Confusion regarding limiting variances (Casella, Statistical Inference, 2nd edition, example 10.1.8)

Question

In the book Statistical Inference (George Casella 2nd ed.), page 470, there is an example:

$\bar{X}_n$ is the mean of $n$ iid observations, and E$X=\mu$, $\operatorname{Var}X=\sigma^2$. "If we take $T_n=1/\bar{X}_n$, we find that the variance is $\operatorname{Var}T_n=\infty$, so the limit of the variances is infinity." Why is the limit of the variance infinity? I can go as far as

$$\operatorname{Var}\frac 1{\bar{X}_n}=\operatorname{E}_{\bar{X}_n}\left[\left(\frac1{\bar{X}_n}-\operatorname{E} \frac 1{\bar X_n} \right)^2 \mid \mu\right] $$

what's next? I know that $\lim_{n\to\infty}\operatorname{Var}{\bar X_n}=0$. However, $\lim_{n\to\infty}1/\operatorname{Var}{\bar X_n}\not=\lim_{n\to\infty}\operatorname{Var}1/\bar X_n$. How can we show the variance approaches to infinity for sufficiently large $n$?

Thanks!

Answer 1

In the example, the mean $\overline{X}_n$ is taken of $n$ iid normal observations. Therefore, $\overline{X}_n$ also has a normal distribution with mean $\mu$ and variance $\sigma^2/n$; its probability density function is therefore $f(x)=\frac1{\sqrt{2\pi\sigma^2/n}}e^{\frac{-(x-\mu)^2}{2\sigma^2/n}}$. When we try to compute the mean of $T_n=1/\overline{X}_n$, we find: $$E(|T_n|) = \int_{-\infty}^{\infty} \frac1{\sqrt{2\pi\sigma^2/n}}e^{\frac{-(x-\mu)^2}{2\sigma^2/n}}\frac1{|x|}\ dx=\infty$$ since near $x=0$ the integrand is bounded below by a constant multiple of $1/|x|$, which has infinite integral. Thus each $T_n$ has undefined mean and hence also undefined variance. I'm not sure why Casella says that $\text{Var }T_n=\infty$; I think it would be more correct to simply say that the variance of each $T_n$ is undefined.

Answer 2

There are many issues with Example 10.1.8 in Casella's book which ultimately lead to a lot of confusion for me when I was working through it a couple years ago. I have seen other posts on MSE that express similar confusions and so this is my attempt to make sense out of the words and equations Casella gives in the example. While I am beginning to see the bigger picture of what's going on here, I have had, and continue to have, trouble explaining it concisely. My hope is someone will read my comments and be able to piece them together into a more concise and clear answer. With that said, let me address each issue in this example separately and hopefully bring at least a little clarity to the situation.

Issue #1 (typo):

First of all, as pointed out in this question there is a typo in the first paragrpah of the example. The correct sentence should read:

...if we take $T_n=\bar X_n$, then $\lim n\mathsf{Var}\bar X_n=\sigma^2$ is the limiting variance of $T_n$.

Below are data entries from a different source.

Definition no_terms : Terms := MkTerms "" "" "" "" "" "" (MkMoney (MkAsset (MkNetwork "" "" "") 0 "" "" "" 0) "") "" "" 0.
Definition terms_of (l : list field) : Terms :=
  match l with
  | [FText id; FText version; FText class; FText provider; FText manifest; FText transport; FText network; FHash32 root;
     FHash32 file; FUint32 workchain; FText account; FText master; FText wallet; FUint32 decimals; FText atomic;
     FText escrow; FText dispute; FUint64 expiry] =>
      MkTerms id version class provider manifest transport
        (MkMoney (MkAsset (MkNetwork network root file) (i32 workchain) account master wallet decimals) atomic)
        escrow dispute expiry
  | _ => no_terms
  end.

Definition terms_writable (t : Terms) : Prop :=
  hex64 (nw_GenesisRootHash (a_Network (mo_Asset (t_Price t)))) = true /\
  hex64 (nw_GenesisFileHash (a_Network (mo_Asset (t_Price t)))) = true.
Definition terms_fit (t : Terms) : Prop :=
  Forall2 field_fits terms_kinds (terms_fields t) /\ - 2 ^ 31 <= a_Workchain (mo_Asset (t_Price t)) < 2 ^ 31.

Lemma MustHash32_app buffer h : hex64 h = true -> MustHash32 buffer h = buffer ++ field_bytes (FHash32 h).
Proof.
  intros Hh. unfold MustHash32. pose proof (write_field_ok buffer (FHash32 h) Hh) as H. cbn [write_field] in H. by rewrite H.
Qed.

Lemma encodeTerms_app t b : terms_writable t -> encodeTerms b t = b ++ fields_bytes (terms_fields t).
Proof.
  intros [Hr Hf]. unfold encodeTerms, terms_fields. cbv zeta.
  rewrite !canon_Text_app, !canon_Uint32_app, canon_Uint64_app, !MustHash32_app by done.
  by rewrite !fields_bytes_cons, fields_bytes_nil, app_nil_r, <- !app_assoc.
Qed.

Lemma decodeTerms_fields r : decodeTerms r = (terms_of (read_fields terms_kinds r).1, (read_fields terms_kinds r).2).
Proof.
  unfold decodeTerms, terms_kinds. cbn [read_fields read_field].
  run_reads. reflexivity.
Qed.

Lemma i32_u32 z : - 2 ^ 31 <= z < 2 ^ 31 -> i32 (u32 z) = z.
Proof.
  intros H. unfold i32, u32. destruct (Z.lt_ge_cases z 0).
  - rewrite <- (Z.mod_add z 1 (2 ^ 32)), Z.mod_small by lia. rewrite (proj2 (Z.ltb_ge _ _)); lia.
  - rewrite Z.mod_small by lia. rewrite (proj2 (Z.ltb_lt _ _)); lia.
Qed.
Lemma New_inv id conv cp m net hb s b l now w :
  world_inv (b, l) -> Mandate_typed m ->
  New id conv cp m net hb (Some s) b l now = Ok w -> full_inv w.
Proof.
  intros Hw Ht H. unfold New in H. inv_ok H. breflect.
  match goal with E : Mandate_Live m now = Ok ?u |- _ =>
    destruct u; apply Mandate_Live_iff in E as (Hv & _) end.
  match goal with E : Network_Same _ _ = true |- _ => apply Network_Same_eq in E end. subst.
  injection H as ->.
  match goal with E : persist (MkWorld ?n _ _ _) = _ |- _ => set (n1 := n) in E; rename E into Hp end.
  assert (neg_ok n1) as Hok.
  { unfold n1. constructor; cbn; try done; try (split; [done|lia]).
    - by rewrite cloneNetwork_id.
    - intros Ha. rewrite Ha in *. destruct hb; done.
    - pose proof (Mandate_Validate_inv _ Hv) as (_&_&_&_&_&_&_&_&_). destruct Ht as (_ & [? _] & _). lia.
    - intros [|[|]]; discriminate.
    - intros [|]; discriminate. }
  unfold persist in Hp. cbn [w_n w_s w_b w_l] in Hp.
  destruct (Snapshot_valid n1 Hv Ht) as [snap Hs]. rewrite Hs in Hp.
  destruct (store_Save snap s) as [[[]|] s'] eqn:Hsave; [|done]. injection Hp as _ <-.
  apply store_save_ok in Hsave. rewrite (Snapshot_ID _ _ Hs) in Hsave.
  constructor; cbn [w_n w_b w_l w_s]; [done|done|by intros _ [|]| |eauto].
  rewrite Hsave. intros snap' [= <-]. exists n1. split_and!; [done..|by intros _ [|]].
Qed.

Lemma reachable_inv w : reachable w -> full_inv w \/ sha256_collision.
Proof.
  induction 1 as [|w w' _ [IH|] Hs]; [left; by eapply New_inv|by eapply neg_step_inv|by right].
Qed.

End System.

(** ** Restoring what was written *)

Lemma NetworkFromDomain_valid net bound :
  NetworkFromDomain net = Ok bound -> validateNetworkDomain net = Ok tt.
Proof.
  unfold NetworkFromDomain, validateNetworkDomain. destruct net as [d|]; [|done]. intros H. inv_ok H.
  unfold Network_Validate in *. cbn [nw_ID nw_GenesisRootHash nw_GenesisFileHash] in *.
  destruct (String.eqb (nd_NetworkId d) "" || _ || _ || _); done.
Qed.

Lemma Network_Same_refl n : Network_Same n n = true.
Proof. by apply Network_Same_eq. Qed.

Issue #2 ($\mathsf{Var}T_n\neq\infty$):

Now in the second paragraph we read:

If we now take $T_n=1/\bar X_n$, we find that the variance is $\mathsf{Var}T_n=\infty$, so the limit of the variances is infinity.

This claim was my first real source of confusion. You see, the variance is not infinite but rather undefined. For an explanation why, see my answer here. In fact, using similar arguments as in the linked answer we can properly conclude that all the even moments of $T_n=1/\bar X_n$ are infinite while all the odd moments are undefined, that is, $\mathsf ET_n^{2m+2}=\infty$ and $\mathsf ET_n^{2m+1}=\text{d.n.e}$ for $m=1,2,\dots$ Since $\mathsf{Var}T_n=\mathsf{E}T_n^2-(\mathsf ET_n)^2$ and $\mathsf ET_n$ is undefined it follows that $\mathsf{Var}T_n$ must also be undefined.

Issue #3 (use of $\approx$):

This issue still has me struggling to provide a clear answer. Let me explain what I have found out so far. The issue of confusion here centers around the statements: $$ \begin{aligned} \mathsf E\bar X_n^{-1} &\approx\mu^{-1}\\ \mathsf{Var}\bar X_n^{-1} &\approx\mu^{-4}\sigma^2/n.\\ \end{aligned} $$ As we have shown in Issue #2 above, the mean and variance of $\bar X_n^{-1}$ are undefined so what exactly are we approximating? Let me first say that the approximation sign does not mean anything as there really isn't a definition of what "$\approx$" means. Here, Casella deserves a little slack because in the sentence preceding these claims he states

...the "approximate" mean and variance of $1/\bar X_n$ are...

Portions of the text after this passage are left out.